PDT dose is the product of the photosensitizer concentration and the light fluence in target tissue. Although existing systems are capable of measuring the light fluence , the concurrent measurement of photosensitizer in the treated tissue so far has been lacking. We have developed and tested a new method to simultaneously acquire light dosimetry and photosensitizer fluorescence data via the same isotropic detector, employing treatment light as the excitation source. A dichroic beamsplitter is used to split light from the isotropic detector into two fibers, one for light dosimetry, the other, after the 665 nm treatment light is removed by a band-stop filter, to a spectrometer for fluorescence detection.

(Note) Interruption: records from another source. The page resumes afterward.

Definition strictly_sorted (l : list A) : Prop :=
  forall i j x y, (i < j)%nat -> l !! i = Some x -> l !! j = Some y -> name_lt x y.

Lemma strictly_sorted_ordered key l : strictly_sorted l -> ordered (fun x => apk_blob_sort key (name x)) l.
Proof. intros Hs i j x y Hij Hx Hy Hk. eapply blob_sort_le_lt; [exact Hk |]. by apply (Hs i j). Qed.

Lemma strictly_sorted_snoc l x :
  strictly_sorted l -> (forall y, last l = Some y -> name_lt y x) -> strictly_sorted (l ++ [x]).
Proof.
  intros Hs Hlast i j a b Hij Ha Hb. apply lookup_snoc_Some in Hb as [[Hj Hb]|[-> <-]].
  - rewrite lookup_app_l in Ha by (apply lookup_lt_Some in Hb; lia). by apply (Hs i j).
  - rewrite lookup_app_l in Ha by lia. destruct (last l) as [y|] eqn:El.
    + specialize (Hlast y eq_refl). rewrite last_lookup in El.
      destruct (decide (i = pred (length l))) as [->|]; [congruence |].
      assert (name_lt a y) as Hay by (apply (Hs i (pred (length l))); [lia | done | done]).
      unfold name_lt in *. eapply blob_sort_le_lt; [| exact Hlast]. lia.
    + apply last_None in El. subst l. by rewrite lookup_nil in Ha.
Qed.

Lemma sort_insert_sorted x l :
  strictly_sorted l -> (forall y, y ∈ l -> name y <> name x) ->
  strictly_sorted (sort_insert (fun a b => apk_blob_sort (name a) (name b)) x l).
Proof.
  assert (forall y (l : list A), (forall z, z ∈ l -> name_lt y z) -> strictly_sorted l -> strictly_sorted (y :: l)) as Hcons.
  { intros y k Hy Hk [|i] [|j] a b Hij Ha Hb; simpl in *; try lia.
    - simplify_eq. apply Hy. by eapply list_elem_of_lookup_2.
    - apply (Hk i j); [lia | done | done]. }
  induction l as [|y l IH]; intros Hs Hne; simpl.
  - apply Hcons; [by intros z ?%elem_of_nil | intros i j a b _ Ha; by rewrite lookup_nil in Ha].
  - assert (strictly_sorted l) as Hsl by (intros i j a b Hij Ha Hb; apply (Hs (S i) (S j)); [lia | done | done]).
    assert (forall z, z ∈ l -> name_lt y z) as Hyl.
    { intros z (i & Hz)%list_elem_of_lookup. apply (Hs 0%nat (S i)); [lia | done | done]. }
    destruct (apk_blob_sort (name x) (name y) <=? 0) eqn:E; bool_prop.
    + apply Hcons; [| done]. assert (name_lt x y) as Hxy.
      { unfold name_lt. assert (apk_blob_sort (name x) (name y) <> 0); [| lia]. rewrite apk_blob_sort_eq0.
        intros Hn. apply (Hne y); [by left | done]. }
      intros z [->|Hz]%elem_of_cons; [done |]. unfold name_lt in *. eapply blob_sort_le_lt; [| by apply Hyl]. lia.
    + apply Hcons; [| apply IH; [done |]; intros z Hz; apply Hne; by right].
      intros z Hz. rewrite sort_insert_Permutation in Hz. apply elem_of_cons in Hz as [->|Hz]; [| by apply Hyl].
      unfold name_lt. by apply blob_sort_neg.
Qed.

The light fluence varies significantly during treatment because of the source movement. The fluorescence signal is normalized by the light fluence measured at treatment wavelength. We have shown that the absolute photosensitizer concentration can be obtained by an optical properties correction factor and linear spectral fitting. Tissue optical properties are determined using an absorption spectroscopy probe immediately before PDT at the same sites. This novel method allows accurate real-time determination of delivered PDT dose using existing isotropic detectors, and may lead to a considerable improvement of PDT treatment quality compared to the currently employed systems. Preliminary data in patient studies is presented.

摘要

光动力疗法(PDT)剂量是光敏剂浓度与靶组织中光通量的乘积。尽管现有系统能够测量光通量,但迄今为止,仍缺乏对治疗组织中光敏剂的同步测量。我们开发并测试了一种新方法,通过同一个各向同性探测器,以治疗光作为激发源,同时获取光剂量测定和光敏剂荧光数据。使用一个二向色分束器将来自各向同性探测器的光分成两根光纤,一根用于光剂量测定,另一根在通过带阻滤波器去除665nm治疗光后,连接到光谱仪进行荧光检测。由于光源移动,治疗过程中光通量会显著变化。荧光信号通过在治疗波长处测量的光通量进行归一化。我们已经表明,通过光学性质校正因子和线性光谱拟合可以获得绝对光敏剂浓度。在进行PDT之前,立即在相同部位使用吸收光谱探头测定组织光学性质。这种新方法能够使用现有的各向同性探测器准确实时测定所给予的PDT剂量,与目前使用的系统相比,可能会显著提高PDT治疗质量。文中给出了患者研究的初步数据。